Supreme Court of Vermont.

IN RE: D.M. and T.P., Juveniles

No. 03-452.

Decided: April 28, 2004

Present:  DOOLEY, JOHNSON, SKOGLUND, REIBER, JJ., and GIBSON, J. (Ret.), Specially Assigned.


¶ 1. Mother appeals the termination of her parental rights in her two sons, D.M. and T.P., now almost three and six-years old respectively.   Mother argues that the court's finding of changed circumstances due to stagnation did not consider factors beyond mother's control.   Mother also argues that termination was improper in light of the loving bond she shares with the children.   We affirm.

¶ 2. In May 2002, the Department of Social and Rehabilitation Services (SRS) received information that T.P. had reported, to his daycare provider, that his uncle Chris had been sexually abusing him. At the time, mother and the children were living with her mother, stepfather, and her brother Chris.   SRS's investigation revealed that more than one member of mother's family had a history of sexual abuse.   Chris is a substantiated sex offender having molested two young children, including a four-year-old boy.   Mother's stepfather sexually abused mother's sister, who in turn sexually abused Chris.   Mother's other brother, Gerald, is a convicted sex offender.   Mother's then boyfriend, who is D.M.'s father and who was living in the house at the time as well, was also convicted of a sex offense after impregnating a fourteen-year-old girl when he was twenty-one years old.   Concerned that the children were at risk of further abuse, particularly in light of mother's living situation, SRS sought custody of both T.P. and D.M. The juvenile court adjudicated the children in need of care and supervision in June and granted custody to SRS.

¶ 3. The plan of services developed for mother required numerous things, including therapy to help mother understand how the abuse had affected T.P. and how to protect both children.   Mother was also required to engage with a parent educator and participate in other programs intended to improve her parenting skills.   Mother had difficulty controlling T.P.'s aggressive and out-of-control behaviors, and she had inadequate supervision skills.   The court noted that mother had been convicted of cruelty to children sometime in 2000 after leaving two-year-old T.P. alone in the house at 2:00 a.m. so she could buy doughnuts and cigarettes.   The plan was also designed to help mother gain independence because she had a history of intimate involvement with abusive and controlling men who presented a risk of harm to herself and to the children.

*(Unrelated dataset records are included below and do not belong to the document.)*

(** [types.add(t)] *)
Definition typeSetAdd (types : list (option json)) (t : option json)
  : list (option json) :=
  if existsb (sameValueZero t) types then types else types ++ [t].

(** [typesByCategory[category].add(t)], after the set was created if the
    category had none; the object is kept in insertion order. *)
Fixpoint addType (typesByCategory : list (string * list (option json)))
    (category : string) (t : option json)
  : list (string * list (option json)) :=
  match typesByCategory with
  | [] => [(category, [t])]
  | (c, types) :: rest =>
      if String.eqb c category then (c, typeSetAdd types t) :: rest
      else (c, types) :: addType rest category t
  end.

Definition typeCollectCallback (path : list string) (token : json) (l : layer)
    (typesByCategory : list (string * list (option json)))
  : M (list (string * list (option json))) :=
  let category := match segment path 0 with
                  | Some c => c
                  | None => "undefined"
                  end in
  if includes objectPrototypeKeys category then
    throw (TypeError "typesByCategory[category].add is not a function")
  else ret (addType typesByCategory category (getProp token "$type")).

(** A canonical numeric string below 2^32 - 1 is an array index. *)
Definition arrayIndex (k : string) : option Z :=
  match list_ascii_of_string k with
  | [] => None
  | c :: cs =>
      if Ascii.eqb c "0" && negb (List.length cs =? 0) then None
      else
        match takeDigits 10 (c :: cs) 0 0 with
        | (v, _, []) => if (v <=? 4294967294)%Z then Some v else None
        | _ => None
        end
  end.

Fixpoint insertIndexed {A} (i : Z) (kv : string * A)
    (l : list (Z * (string * A))) : list (Z * (string * A)) :=
  match l with
  | [] => [(i, kv)]
  | (j, kv') :: rest =>
      if (i <? j)%Z then (i, kv) :: l else (j, kv') :: insertIndexed i kv rest
  end.

(** [Object.entries(o)] of an object [o] built by assignments: the array
    indices in ascending order, then the other keys in insertion order. *)
Definition orderedEntries {A} (o : list (string * A)) : list (string * A) :=
  let indexed :=
    fold_left (fun acc kv =>
                 match arrayIndex (fst kv) with
                 | Some i => insertIndexed i kv acc
                 | None => acc
                 end) o [] in
  map snd indexed
  ++ filter (fun kv => match arrayIndex (fst kv) with
                       | Some _ => false
                       | None => true
                       end) o.

(** The loop over [Object.entries(typesByCategory)]. *)
Fixpoint checkTypeSets (sets : list (string * list (option json)))
    (typeInconsistencies : nat) : M nat :=
  match sets with
  | [] => ret typeInconsistencies
  | (category, types) :: rest =>
      if 1 <? List.length types then
        forEach render types ;;
        addWarning (MultipleTypes category types) ;;
        checkTypeSets rest (S typeInconsistencies)
      else checkTypeSets rest typeInconsistencies
  end.

Definition accessibilityCallback (path : list string) (token : json)
    (l : layer) (hasAccessibilityInfo : bool) : M bool :=
  match getProp token "$extensions" with
  | Some ext =>
      if truthy (Some ext) && truthy (getProp ext "contrast") then ret true
      else ret hasAccessibilityInfo
  | None => ret hasAccessibilityInfo
  end.

Definition checkQuality : M unit :=
  unclearDescriptions <-
    traverseTokens primitiveTokens genericDescriptionCallback [] primitive 0 ;;
  typesByCategory <-
    traverseTokens primitiveTokens typeCollectCallback [] primitive [] ;;
  typeInconsistencies <- checkTypeSets (orderedEntries typesByCategory) 0 ;;
  when (typeInconsistencies =? 0) (addPass TypesConsistent) ;;
  when (unclearDescriptions =? 0) (addPass DescriptionsClear) ;;
  hasAccessibilityInfo <-
    traverseTokens semanticTokens accessibilityCallback [] semantic false ;;
  if hasAccessibilityInfo then addPass AccessibilityIncluded
  else addWarning NoAccessibilityInfo.

End Audit.

(** ** printResults *)

(** [Math.round(x)]: the nearest integer, a half going up. *)
Definition Math_round (x : Q) : Z := Qfloor (x + (1 # 2)).

Inductive verdict : Type :=
| ProductionReady              (* PRODUCTION READY *)
| ProductionReadyWithWarnings  (* PRODUCTION READY WITH WARNINGS *)
| NotProductionReady.          (* NOT PRODUCTION READY *)

(** What [printResults] reports, and the exit code of the process. *)
Record report : Type := mkReport {
  findings : results;
  score : Z;
  scoreLabel : string;
  readiness : verdict;
  exitCode : nat
}.

Definition computeScore (r : results) : Z :=
  let totalIssues := List.length (critical r) + List.length (warnings r) in
  let totalChecks := List.length (pass r) + totalIssues in
  if 0 <? totalChecks then
    Math_round (Qofnat (List.length (pass r)) / Qofnat totalChecks * 100)%Q
  else 0%Z.

Definition computeLabel (score : Z) : string :=
  if (score <? 70)%Z then "NEEDS WORK"
  else if (score <? 85)%Z then "GOOD"
  else "EXCELLENT".

Definition computeVerdict (r : results) : verdict :=
  if (List.length (critical r) =? 0) && (List.length (warnings r) =? 0) then
    ProductionReady
  else if List.length (critical r) =? 0 then ProductionReadyWithWarnings
  else NotProductionReady.

Definition printResults (r : results) : report :=
  let score := computeScore r in
  mkReport r score (computeLabel score) (computeVerdict r)
           (if 0 <? List.length (critical r) then 1 else 0).

(** ** The run *)

Definition runChecks (primitiveTokens semanticTokens : json) : M unit :=
  checkDTCGCompliance primitiveTokens semanticTokens ;;
  checkReferenceIntegrity primitiveTokens semanticTokens ;;
  checkNamingConventions primitiveTokens semanticTokens ;;
  checkValueFormatConsistency primitiveTokens semanticTokens ;;
  checkCompleteness primitiveTokens semanticTokens ;;
  checkQuality primitiveTokens semanticTokens.

(** The outcome of the script on two parsed documents: the report it
    prints, or the exception that ends it. *)
Definition audit (primitiveTokens semanticTokens : json) : error + report :=
  match runChecks primitiveTokens semanticTokens results0 with
  | Returned _ r => inr (printResults r)
  | Thrown e => inl e
  end.

(** ** The tokens of a tree *)

(** A token node: an object with an own ["$value"]. *)
Definition isToken (v : json) : bool :=
  match v with
  | JObj props => hasOwn "$value" props
  | _ => false
  end.

Definition isNull (v : json) : bool :=
  match v with
  | JNull => true
  | _ => false
  end.

(** A group node: an object without ["$value"], or an array. *)
Definition isGroup (v : json) : bool :=
  match v with
  | JObj props => negb (hasOwn "$value" props)
  | JArr _ => true
  | _ => false
  end.

(** The tokens below [obj], each with its path from the root, in the order
    of the visit. *)
Fixpoint tokensIn (obj : json) (path : list string) {struct obj}
  : list (list string * json) :=
  let below (key : string) (value : json)
            (recurse : list string -> list (list string * json)) :=
    if isMetadataKey key then []
    else if isToken value then [(path ++ [key], value)]
    else if isGroup value then recurse (path ++ [key])
    else [] in
  match obj with
  | JObj props =>
      (fix loop (props : list (string * json)) :=
         match props with
         | [] => []
         | (key, value) :: rest =>
             below key value (fun p => tokensIn value p) ++ loop rest
         end) props
  | JArr elems =>
      (fix loop (elems : list json) (i : nat) :=
         match elems with
         | [] => []
         | value :: rest =>
             below (indexKey i) value (fun p => tokensIn value p)
             ++ loop rest (S i)
         end) elems 0
  | _ => []
  end.

(** What [traverseTokens] does at one token. *)
Definition visitToken {A} (callback : list string -> json -> layer -> A -> M A)
    (l : layer) (acc : A) (pt : list string * json) : M A :=
  acc' <- callback (fst pt) (snd pt) l acc ;;
  modifyStats (countToken l) ;;
  ret acc'.

Fixpoint foldM {A B} (f : A -> B -> M A) (l : list B) (acc : A) : M A :=
  match l with
  | [] => ret acc
  | x :: rest => acc' <- f acc x ;; foldM f rest acc'
  end.

(** ** The score in binary64 *)

(** The script computes [Math.round((pass / total) * 100)] on doubles.  The
    quotient and the product are rounded, so at an exact half the result can
    differ from [computeScore]; [Score64] is the computation on doubles. *)
Module Score64.

Definition ofZ (n : Z) : float := PrimFloat.of_uint63 (Uint63.of_Z n).

(** [Math.round] of a finite double, with the sign [s], the mantissa [m]
    and the exponent [e] of its value [m * 2^e]. *)
Definition Math_round (x : float) : Z :=
  match Prim2SF x with
  | S754_finite s m e =>
      let v := if s then Z.neg m else Z.pos m in
      if (0 <=? e)%Z then (v * 2 ^ e)%Z
      else ((2 * v + 2 ^ (- e)) / 2 ^ (1 - e))%Z
  | _ => 0%Z
  end.

(** The score for [pass] passing checks out of [total]. *)
Definition score (pass total : Z) : Z :=
  if (0 <? total)%Z then Math_round (ofZ pass / ofZ total * 100)%float
  else 0%Z.

End Score64.

(** The rational score for [pass] passing checks out of [total]. *)
Definition scoreOf (pass total : Z) : Z :=
  if (0 <? total)%Z then Math_round (inject_Z pass / inject_Z total * 100)%Q
  else 0%Z.

(** [from, from + 1, ..., from + n - 1] *)
Fixpoint Zrange (from : Z) (n : nat) : list Z :=
  match n with
  | O => []
  | S n' => from :: Zrange (from + 1)%Z n'
  end.

(** The two scores agree for every [pass <= maxPass] and
    [pass <= total <= pass + maxRest]. *)
Definition scoresAgree (maxPass maxRest : nat) : bool :=
  forallb (fun p =>
    forallb (fun d => (Score64.score p (p + d) =? scoreOf p (p + d))%Z)
            (Zrange 0 (S maxRest)))
    (Zrange 0 (S maxPass)).


(** *** The guard of the score *)

(** [Math.round(x)] as a double: NaN, an infinity and a zero are returned
    as they are, a double without a fraction too; the others go to the
    nearest integer, a half going up, and to [-0] from [-0.5] and above. *)
Definition Math_round_double (x : float) : float :=
  match Prim2SF x with
  | S754_finite s _ e =>
      if (0 <=? e)%Z then x
      else
        let n := Score64.Math_round x in
        if (n =? 0)%Z then (if s then neg_zero else zero)
        else if (n <? 0)%Z then (- Score64.ofZ (- n))%float
        else Score64.ofZ n
  | _ => x
  end.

¶ 4. Although mother complied dutifully with the case plan, she was unable to consistently and meaningfully employ the parenting lessons she was given during the fifteen months the children were in SRS custody.   SRS sought termination, which the court granted in a lengthy and detailed order.   The court found that mother's progress in addressing the reasons for SRS intervention had stagnated.   It found mother lacked the ability to live independently and was consistently unable to utilize the parenting techniques she was taught.   She blames her own mother for Chris's sexual abuse of T.P. because the abuse occurred while she and the children were living at her mother's home.   The court found that though mother was finally able to acknowledge that her brother had abused her son,

[s]he was not, however, able to acknowledge the multi-generational sexual abuse so pervasive in her family.   Because of that denial, [mother] was not able to begin a process of understanding the impact the sexual abuse had on [T.P.];   nor is the court persuaded that she has the ability to protect against the very same type of abuse occurring again to either [T.P. or D.M.].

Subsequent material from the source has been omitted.